Exercise instructions: For the listing below, return the line containing "circlesPerPixel : R", the line containing "(brushMode s) v", and all lines in between, exactly as written and nothing else.

[Entries supplied]

(** * CanvasDrawer: a shallow embedding of the nozzle drawing engine

    The engine is the JavaScript class [CanvasDrawer] (canvasDrawer.js).  It
    paints on an HTML canvas in response to [startDrawing], [draw] and
    [stopDrawing], keeps a history of strokes and, in brush mode, a ring
    buffer of the last segment lengths.

    Conventions of the embedding.
    - JavaScript numbers are read as exact real numbers ([R]); numbers that
      the program only ever uses as integers (canvas dimensions, the grid
      step, loop counters, [Date.now()] milliseconds) are [Z] or [nat].
      Rounding of IEEE doubles is therefore outside the model.
    - The object's fields are a record that every method takes and returns.
      A method that can raise returns a [Completion], which carries the
      fields as they are when the exception leaves the method: JavaScript
      does not roll anything back.
    - The canvas is its 2D context: the drawing state, the current path and a
      display list of what has been painted since the last full clear.
    - [Date.now()] and [document] are inputs of the methods that read them.
    - [console.log] and [console.warn] are not modelled. *)

From Stdlib Require Import Reals Lra Lia ZArith String.
From stdpp Require Import base list gmap strings.

Open Scope R_scope.

(** Comparisons of numbers, as the program's [if]s and loop tests use them. *)
#[global] Instance Rle_decision (x y : R) : Decision (x <= y) := Rle_dec x y.
#[global] Instance Rlt_decision (x y : R) : Decision (x < y) := Rlt_dec x y.

(** ** Values of the host environment *)

(** The DOM elements the engine can meet, by the interface they implement. *)
Inductive Element : Type :=
| HTMLCanvasElement (width height : Z)
| HTMLImageElement (src : string)
| OtherElement (tagName : string).

(** Exceptions: [Error] is the engine's own [throw new Error(msg)]; the others
    are raised by the runtime and by the canvas API. *)
Inductive exn : Type :=
| Error (message : string)
| TypeError
| InvalidStateError
| IndexSizeError.

Record Point : Type := mkPoint { px : R; py : R }.

(** One entry of a stroke: [{ x, y, t }]. *)
Record Sample : Type := mkSample { sx : R; sy : R; st : Z }.

Definition origin : Point := mkPoint 0 0.

(** ** The 2D rendering context *)

Inductive PathCmd : Type :=
| MoveTo (x y : R)
| LineTo (x y : R)
| Ellipse (x y radiusX radiusY rotation startAngle endAngle : R).

(** What [stroke()] and [drawImage()] leave on the bitmap. *)
Inductive Paint : Type :=
| Stroked (style : string) (width : R) (cap join flt : string)
          (segments : list PathCmd)
| Stamped (image : Element) (dx dy dw dh : R) (flt : string)
| Erased (x y w h : R).

Record Context : Type := mkContext {
  strokeStyle : string;
  lineWidth : R;
  lineCap : string;
  lineJoin : string;
  filter : string;
  path : list PathCmd;
  bitmap : list Paint
}.

(** The context of a canvas nobody has drawn on. *)
Definition blank_context : Context :=
  mkContext "#000000" 1 "butt" "miter" "none" [] [].

Definition set_strokeStyle (v : string) (c : Context) : Context :=
  mkContext v (lineWidth c) (lineCap c) (lineJoin c) (filter c) (path c)
            (bitmap c).

Definition set_lineWidth (v : R) (c : Context) : Context :=
  mkContext (strokeStyle c) v (lineCap c) (lineJoin c) (filter c) (path c)
            (bitmap c).

Definition set_lineCap (v : string) (c : Context) : Context :=
  mkContext (strokeStyle c) (lineWidth c) v (lineJoin c) (filter c) (path c)
            (bitmap c).

Definition set_lineJoin (v : string) (c : Context) : Context :=
  mkContext (strokeStyle c) (lineWidth c) (lineCap c) v (filter c) (path c)
            (bitmap c).

Definition set_filter (v : string) (c : Context) : Context :=
  mkContext (strokeStyle c) (lineWidth c) (lineCap c) (lineJoin c) v (path c)
            (bitmap c).

Definition set_path (v : list PathCmd) (c : Context) : Context :=
  mkContext (strokeStyle c) (lineWidth c) (lineCap c) (lineJoin c) (filter c)
            v (bitmap c).

Definition set_bitmap (v : list Paint) (c : Context) : Context :=
  mkContext (strokeStyle c) (lineWidth c) (lineCap c) (lineJoin c) (filter c)
            (path c) v.

Definition beginPath (c : Context) : Context := set_path [] c.

Definition moveTo (x y : R) (c : Context) : Context :=
  set_path (path c ++ [MoveTo x y]) c.

Definition lineTo (x y : R) (c : Context) : Context :=
  set_path (path c ++ [LineTo x y]) c.

(** [ellipse] raises IndexSizeError on a negative radius. *)
Definition ellipse (x y rx ry rot a0 a1 : R) (c : Context) : exn + Context :=
  if bool_decide (rx < 0) || bool_decide (ry < 0) then inl IndexSizeError
  else inr (set_path (path c ++ [Ellipse x y rx ry rot a0 a1]) c).

Definition stroke (c : Context) : Context :=
  set_bitmap
    (bitmap c ++
       [Stroked (strokeStyle c) (lineWidth c) (lineCap c) (lineJoin c)
                (filter c) (path c)]) c.

(** [clearRect(x, y, w, h)] on a canvas of [cw] by [ch] pixels.  A rectangle
    that covers the canvas leaves a blank bitmap; any other one is kept as an
    erasure on top of what was painted. *)
Definition covers (cw ch : Z) (x y w h : R) : bool :=
  bool_decide (x <= 0) && bool_decide (y <= 0) &&
  bool_decide (IZR cw <= x + w) && bool_decide (IZR ch <= y + h).

Definition clearRect (cw ch : Z) (x y w h : R) (c : Context) : Context :=
  if covers cw ch x y w h then set_bitmap [] c
  else set_bitmap (bitmap c ++ [Erased x y w h]) c.

(** [drawImage(image, dx, dy, dw, dh)].  The first argument must be an image
    source: [null] and elements of another interface are refused with a
    TypeError before anything is painted, and a canvas source without area
    with an InvalidStateError. *)
Definition drawImage (image : option Element) (dx dy dw dh : R) (c : Context)
  : exn + Context :=
  match image with
  | Some (HTMLImageElement src) =>
      inr (set_bitmap
             (bitmap c ++ [Stamped (HTMLImageElement src) dx dy dw dh (filter c)])
             c)
  | Some (HTMLCanvasElement w h) =>
      if (w =? 0)%Z || (h =? 0)%Z then inl InvalidStateError
      else inr (set_bitmap
                  (bitmap c ++
                     [Stamped (HTMLCanvasElement w h) dx dy dw dh (filter c)])
                  c)
  | Some (OtherElement _) => inl TypeError
  | None => inl TypeError
  end.

(** [document.getElementById(id)]: the argument is converted to a string, so
    [null] looks up the id ["null"]. *)
Definition getElementById (document : gmap string Element) (id : option string)
  : option Element :=
  match id with
  | Some i => document !! i
  | None => document !! "null"
  end.

(** ** The engine's fields *)

Record CanvasDrawer : Type := mkCanvasDrawer {
  canvas_width : Z;                      (* this.canvas.width *)
  canvas_height : Z;                     (* this.canvas.height *)
  ctx : Context;
  canvasHistory : list (list Sample);
  brushMode : bool;
  showGrid : bool;
  gridSize : Z;
  isDrawing : bool;
  lastT : Z;
  lastX : R;
  lastY : R;
  imageId : option string;
  bufferSize : nat;
  distanceBuffer : list R;
  pointBuffer : list Point;
  bufferIndex : nat;
  circlesPerPixel : R
}.

Definition set_ctx (v : Context) (s : CanvasDrawer) : CanvasDrawer :=
  mkCanvasDrawer (canvas_width s) (canvas_height s) v (canvasHistory s)
    (brushMode s) (showGrid s) (gridSize s) (isDrawing s) (lastT s) (lastX s)
    (lastY s) (imageId s) (bufferSize s) (distanceBuffer s) (pointBuffer s)
    (bufferIndex s) (circlesPerPixel s).

Definition set_canvasHistory (v : list (list Sample)) (s : CanvasDrawer)
  : CanvasDrawer :=
  mkCanvasDrawer (canvas_width s) (canvas_height s) (ctx s) v
    (brushMode s) (showGrid s) (gridSize s) (isDrawing s) (lastT s) (lastX s)
    (lastY s) (imageId s) (bufferSize s) (distanceBuffer s) (pointBuffer s)
    (bufferIndex s) (circlesPerPixel s).

Definition set_brushMode (v : bool) (s : CanvasDrawer) : CanvasDrawer :=
  mkCanvasDrawer (canvas_width s) (canvas_height s) (ctx s) (canvasHistory s)
    v (showGrid s) (gridSize s) (isDrawing s) (lastT s) (lastX s)
    (lastY s) (imageId s) (bufferSize s) (distanceBuffer s) (pointBuffer s)
    (bufferIndex s) (circlesPerPixel s).

Definition set_showGrid (v : bool) (s : CanvasDrawer) : CanvasDrawer :=
  mkCanvasDrawer (canvas_width s) (canvas_height s) (ctx s) (canvasHistory s)
    (brushMode s) v (gridSize s) (isDrawing s) (lastT s) (lastX s)
    (lastY s) (imageId s) (bufferSize s) (distanceBuffer s) (pointBuffer s)
    (bufferIndex s) (circlesPerPixel s).

Definition set_isDrawing (v : bool) (s : CanvasDrawer) : CanvasDrawer :=
  mkCanvasDrawer (canvas_width s) (canvas_height s) (ctx s) (canvasHistory s)
    (brushMode s) (showGrid s) (gridSize s) v (lastT s) (lastX s)
    (lastY s) (imageId s) (bufferSize s) (distanceBuffer s) (pointBuffer s)
    (bufferIndex s) (circlesPerPixel s).

Definition set_lastT (v : Z) (s : CanvasDrawer) : CanvasDrawer :=
  mkCanvasDrawer (canvas_width s) (canvas_height s) (ctx s) (canvasHistory s)
    (brushMode s) (showGrid s) (gridSize s) (isDrawing s) v (lastX s)
    (lastY s) (imageId s) (bufferSize s) (distanceBuffer s) (pointBuffer s)
    (bufferIndex s) (circlesPerPixel s).

(** [[this.lastX, this.lastY] = [x, y]] *)
Definition set_last (x y : R) (s : CanvasDrawer) : CanvasDrawer :=
  mkCanvasDrawer (canvas_width s) (canvas_height s) (ctx s) (canvasHistory s)
    (brushMode s) (showGrid s) (gridSize s) (isDrawing s) (lastT s) x
    y (imageId s) (bufferSize s) (distanceBuffer s) (pointBuffer s)
    (bufferIndex s) (circlesPerPixel s).

Definition set_imageId (v : option string) (s : CanvasDrawer) : CanvasDrawer :=
  mkCanvasDrawer (canvas_width s) (canvas_height s) (ctx s) (canvasHistory s)
    (brushMode s) (showGrid s) (gridSize s) (isDrawing s) (lastT s) (lastX s)
    (lastY s) v (bufferSize s) (distanceBuffer s) (pointBuffer s)
    (bufferIndex s) (circlesPerPixel s).

Definition set_distanceBuffer (v : list R) (s : CanvasDrawer) : CanvasDrawer :=
  mkCanvasDrawer (canvas_width s) (canvas_height s) (ctx s) (canvasHistory s)
    (brushMode s) (showGrid s) (gridSize s) (isDrawing s) (lastT s) (lastX s)
    (lastY s) (imageId s) (bufferSize s) v (pointBuffer s)
    (bufferIndex s) (circlesPerPixel s).

Definition set_pointBuffer (v : list Point) (s : CanvasDrawer) : CanvasDrawer :=
  mkCanvasDrawer (canvas_width s) (canvas_height s) (ctx s) (canvasHistory s)
    (brushMode s) (showGrid s) (gridSize s) (isDrawing s) (lastT s) (lastX s)
    (lastY s) (imageId s) (bufferSize s) (distanceBuffer s) v
    (bufferIndex s) (circlesPerPixel s).

Definition set_bufferIndex (v : nat) (s : CanvasDrawer) : CanvasDrawer :=
  mkCanvasDrawer (canvas_width s) (canvas_height s) (ctx s) (canvasHistory s)
    (brushMode s) (showGrid s) (gridSize s) (isDrawing s) (lastT s) (lastX s)
    (lastY s) (imageId s) (bufferSize s) (distanceBuffer s) (pointBuffer s)
    v (circlesPerPixel s).

(** How a call of a method that may raise ends, with the fields it leaves. *)
Inductive Completion : Type :=
| Returned (s : CanvasDrawer)
| Threw (e : exn) (s : CanvasDrawer).

Definition fields (c : Completion) : CanvasDrawer :=
  match c with Returned s => s | Threw _ s => s end.

Definition and_then (c : Completion) (k : CanvasDrawer -> Completion)
  : Completion :=
  match c with
  | Returned s => k s
  | Threw e s => Threw e s
  end.

(** A call on the context that may raise, made on [this.ctx]. *)
Definition on_ctx (f : Context -> exn + Context) (s : CanvasDrawer)
  : Completion :=
  match f (ctx s) with
  | inr c => Returned (set_ctx c s)
  | inl e => Threw e s
  end.

(** [for (const i of l) body(i)], left when an iteration raises. *)
Fixpoint for_each {A : Type} (l : list A)
    (body : A -> CanvasDrawer -> Completion) (s : CanvasDrawer) : Completion :=
  match l with
  | [] => Returned s
  | i :: l' => and_then (body i s) (for_each l' body)
  end.

(** [for (let x = from; x < limit; x += step) c = body(x, c)].  The loop is
    run for at most [fuel] iterations; [for_lt_unfold] below shows that
    [Z.to_nat (limit - from)] of them are enough as soon as [step] is
    positive. *)
Fixpoint for_lt_fuel (fuel : nat) (x limit step : Z)
    (body : Z -> Context -> Context) (c : Context) : Context :=
  match fuel with
  | O => c
  | S fuel' =>
      if (x <? limit)%Z
      then for_lt_fuel fuel' (x + step) limit step body (body x c)
      else c
  end.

[/Entries supplied]

Response area:
  circlesPerPixel : R
}.

Definition set_ctx (v : Context) (s : CanvasDrawer) : CanvasDrawer :=
  mkCanvasDrawer (canvas_width s) (canvas_height s) v (canvasHistory s)
    (brushMode s) (showGrid s) (gridSize s) (isDrawing s) (lastT s) (lastX s)
    (lastY s) (imageId s) (bufferSize s) (distanceBuffer s) (pointBuffer s)
    (bufferIndex s) (circlesPerPixel s).

Definition set_canvasHistory (v : list (list Sample)) (s : CanvasDrawer)
  : CanvasDrawer :=
  mkCanvasDrawer (canvas_width s) (canvas_height s) (ctx s) v
    (brushMode s) (showGrid s) (gridSize s) (isDrawing s) (lastT s) (lastX s)
    (lastY s) (imageId s) (bufferSize s) (distanceBuffer s) (pointBuffer s)
    (bufferIndex s) (circlesPerPixel s).

Definition set_brushMode (v : bool) (s : CanvasDrawer) : CanvasDrawer :=
  mkCanvasDrawer (canvas_width s) (canvas_height s) (ctx s) (canvasHistory s)
    v (showGrid s) (gridSize s) (isDrawing s) (lastT s) (lastX s)
    (lastY s) (imageId s) (bufferSize s) (distanceBuffer s) (pointBuffer s)
    (bufferIndex s) (circlesPerPixel s).

Definition set_showGrid (v : bool) (s : CanvasDrawer) : CanvasDrawer :=
  mkCanvasDrawer (canvas_width s) (canvas_height s) (ctx s) (canvasHistory s)
    (brushMode s) v (gridSize s) (isDrawing s) (lastT s) (lastX s)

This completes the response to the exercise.